WHAT THE EXERCISE ASKS = Write out again only the lines that run from the start of the entries to the line containing "and its operations fallible functions. *)", both included.

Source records
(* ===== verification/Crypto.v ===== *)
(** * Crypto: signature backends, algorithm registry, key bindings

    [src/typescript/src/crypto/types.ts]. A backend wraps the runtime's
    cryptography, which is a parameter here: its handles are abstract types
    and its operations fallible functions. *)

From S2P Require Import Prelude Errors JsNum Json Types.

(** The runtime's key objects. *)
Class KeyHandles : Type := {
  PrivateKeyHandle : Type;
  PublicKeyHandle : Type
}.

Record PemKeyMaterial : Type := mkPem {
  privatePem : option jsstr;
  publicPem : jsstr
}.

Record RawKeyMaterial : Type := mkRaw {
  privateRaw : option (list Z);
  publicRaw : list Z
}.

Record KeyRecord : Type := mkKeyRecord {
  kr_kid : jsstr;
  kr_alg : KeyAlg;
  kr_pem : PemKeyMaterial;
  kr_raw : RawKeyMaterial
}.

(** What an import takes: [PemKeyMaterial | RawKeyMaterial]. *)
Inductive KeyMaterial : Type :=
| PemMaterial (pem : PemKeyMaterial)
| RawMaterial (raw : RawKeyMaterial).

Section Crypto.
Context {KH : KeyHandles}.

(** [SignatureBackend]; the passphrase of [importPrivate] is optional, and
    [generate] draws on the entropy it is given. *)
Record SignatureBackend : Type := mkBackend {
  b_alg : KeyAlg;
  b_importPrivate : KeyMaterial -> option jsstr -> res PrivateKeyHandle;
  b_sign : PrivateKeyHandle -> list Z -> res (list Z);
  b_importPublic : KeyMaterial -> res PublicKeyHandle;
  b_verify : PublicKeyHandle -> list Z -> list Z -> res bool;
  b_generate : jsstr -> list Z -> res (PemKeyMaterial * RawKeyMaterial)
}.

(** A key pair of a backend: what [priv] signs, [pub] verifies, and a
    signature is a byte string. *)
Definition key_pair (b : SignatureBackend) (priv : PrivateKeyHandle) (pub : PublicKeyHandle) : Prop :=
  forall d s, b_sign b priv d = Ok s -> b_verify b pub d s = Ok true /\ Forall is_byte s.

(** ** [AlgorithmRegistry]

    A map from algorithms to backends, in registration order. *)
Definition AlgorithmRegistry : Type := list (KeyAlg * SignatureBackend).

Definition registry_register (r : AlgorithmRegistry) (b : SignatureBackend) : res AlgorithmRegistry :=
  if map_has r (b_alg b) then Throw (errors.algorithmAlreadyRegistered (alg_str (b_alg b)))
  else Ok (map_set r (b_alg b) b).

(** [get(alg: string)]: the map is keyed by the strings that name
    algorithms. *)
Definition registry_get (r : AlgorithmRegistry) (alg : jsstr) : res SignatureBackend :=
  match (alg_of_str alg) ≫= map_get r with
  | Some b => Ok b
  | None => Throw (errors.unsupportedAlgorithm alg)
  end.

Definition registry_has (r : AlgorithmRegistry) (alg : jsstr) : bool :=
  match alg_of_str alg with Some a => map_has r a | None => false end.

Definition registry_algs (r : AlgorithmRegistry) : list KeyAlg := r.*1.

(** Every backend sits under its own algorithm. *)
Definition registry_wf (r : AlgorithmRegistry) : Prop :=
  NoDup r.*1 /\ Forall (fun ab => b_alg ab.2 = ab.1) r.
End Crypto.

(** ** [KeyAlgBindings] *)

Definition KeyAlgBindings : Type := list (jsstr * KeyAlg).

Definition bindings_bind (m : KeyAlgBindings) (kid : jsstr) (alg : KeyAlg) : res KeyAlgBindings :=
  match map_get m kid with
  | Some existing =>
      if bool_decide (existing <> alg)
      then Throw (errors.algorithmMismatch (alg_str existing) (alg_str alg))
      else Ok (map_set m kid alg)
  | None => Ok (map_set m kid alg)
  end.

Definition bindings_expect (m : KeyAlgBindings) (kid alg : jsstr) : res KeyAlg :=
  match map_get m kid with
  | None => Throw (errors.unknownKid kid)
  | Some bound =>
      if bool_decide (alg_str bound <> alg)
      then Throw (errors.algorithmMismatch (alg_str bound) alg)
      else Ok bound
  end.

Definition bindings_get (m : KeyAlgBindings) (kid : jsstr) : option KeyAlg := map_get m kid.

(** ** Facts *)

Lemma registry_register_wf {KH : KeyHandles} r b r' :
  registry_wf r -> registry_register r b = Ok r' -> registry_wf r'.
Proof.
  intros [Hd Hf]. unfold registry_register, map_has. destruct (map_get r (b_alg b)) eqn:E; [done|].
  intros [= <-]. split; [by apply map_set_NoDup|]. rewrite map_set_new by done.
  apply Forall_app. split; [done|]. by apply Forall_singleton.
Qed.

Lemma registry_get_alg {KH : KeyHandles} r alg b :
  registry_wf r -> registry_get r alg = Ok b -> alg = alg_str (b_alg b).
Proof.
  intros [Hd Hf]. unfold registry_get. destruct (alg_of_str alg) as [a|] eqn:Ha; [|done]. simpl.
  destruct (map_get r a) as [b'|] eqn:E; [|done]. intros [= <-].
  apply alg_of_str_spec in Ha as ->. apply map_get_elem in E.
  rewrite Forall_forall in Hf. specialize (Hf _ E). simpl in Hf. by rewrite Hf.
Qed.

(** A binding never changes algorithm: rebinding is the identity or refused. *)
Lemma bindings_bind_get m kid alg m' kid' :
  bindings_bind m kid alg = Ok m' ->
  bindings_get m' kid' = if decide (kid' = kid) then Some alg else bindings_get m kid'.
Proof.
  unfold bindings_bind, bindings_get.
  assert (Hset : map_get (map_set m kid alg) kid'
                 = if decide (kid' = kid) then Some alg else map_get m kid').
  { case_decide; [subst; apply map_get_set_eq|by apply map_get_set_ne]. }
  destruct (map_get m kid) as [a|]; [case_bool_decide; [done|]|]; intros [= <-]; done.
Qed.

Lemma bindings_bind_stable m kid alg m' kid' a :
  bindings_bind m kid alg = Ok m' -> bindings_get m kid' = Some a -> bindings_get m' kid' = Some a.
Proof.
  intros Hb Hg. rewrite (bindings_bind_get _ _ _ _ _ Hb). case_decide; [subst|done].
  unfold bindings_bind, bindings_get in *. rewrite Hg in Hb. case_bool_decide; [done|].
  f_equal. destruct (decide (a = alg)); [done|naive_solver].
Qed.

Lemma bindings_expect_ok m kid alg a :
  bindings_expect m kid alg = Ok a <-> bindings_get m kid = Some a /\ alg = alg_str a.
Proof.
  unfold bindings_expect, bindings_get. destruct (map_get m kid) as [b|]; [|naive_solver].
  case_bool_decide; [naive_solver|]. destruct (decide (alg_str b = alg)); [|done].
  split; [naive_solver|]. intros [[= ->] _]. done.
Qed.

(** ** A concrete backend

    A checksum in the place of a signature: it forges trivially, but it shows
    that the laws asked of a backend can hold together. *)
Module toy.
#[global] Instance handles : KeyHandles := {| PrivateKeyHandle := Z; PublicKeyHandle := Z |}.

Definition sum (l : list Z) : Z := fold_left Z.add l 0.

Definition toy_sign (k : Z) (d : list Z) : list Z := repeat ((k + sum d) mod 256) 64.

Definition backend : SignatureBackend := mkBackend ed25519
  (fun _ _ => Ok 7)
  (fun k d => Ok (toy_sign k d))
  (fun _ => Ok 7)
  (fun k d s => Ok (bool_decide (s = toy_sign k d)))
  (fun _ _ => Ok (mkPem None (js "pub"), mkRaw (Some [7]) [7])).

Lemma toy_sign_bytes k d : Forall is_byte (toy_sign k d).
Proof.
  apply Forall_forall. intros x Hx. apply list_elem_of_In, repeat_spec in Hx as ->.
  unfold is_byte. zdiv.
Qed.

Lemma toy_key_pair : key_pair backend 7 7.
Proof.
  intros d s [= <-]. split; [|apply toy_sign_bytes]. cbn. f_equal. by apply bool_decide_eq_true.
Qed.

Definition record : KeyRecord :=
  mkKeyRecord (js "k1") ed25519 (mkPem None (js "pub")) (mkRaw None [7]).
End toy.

RESULT =
(* ===== verification/Crypto.v ===== *)
(** * Crypto: signature backends, algorithm registry, key bindings

    [src/typescript/src/crypto/types.ts]. A backend wraps the runtime's
    cryptography, which is a parameter here: its handles are abstract types
    and its operations fallible functions. *)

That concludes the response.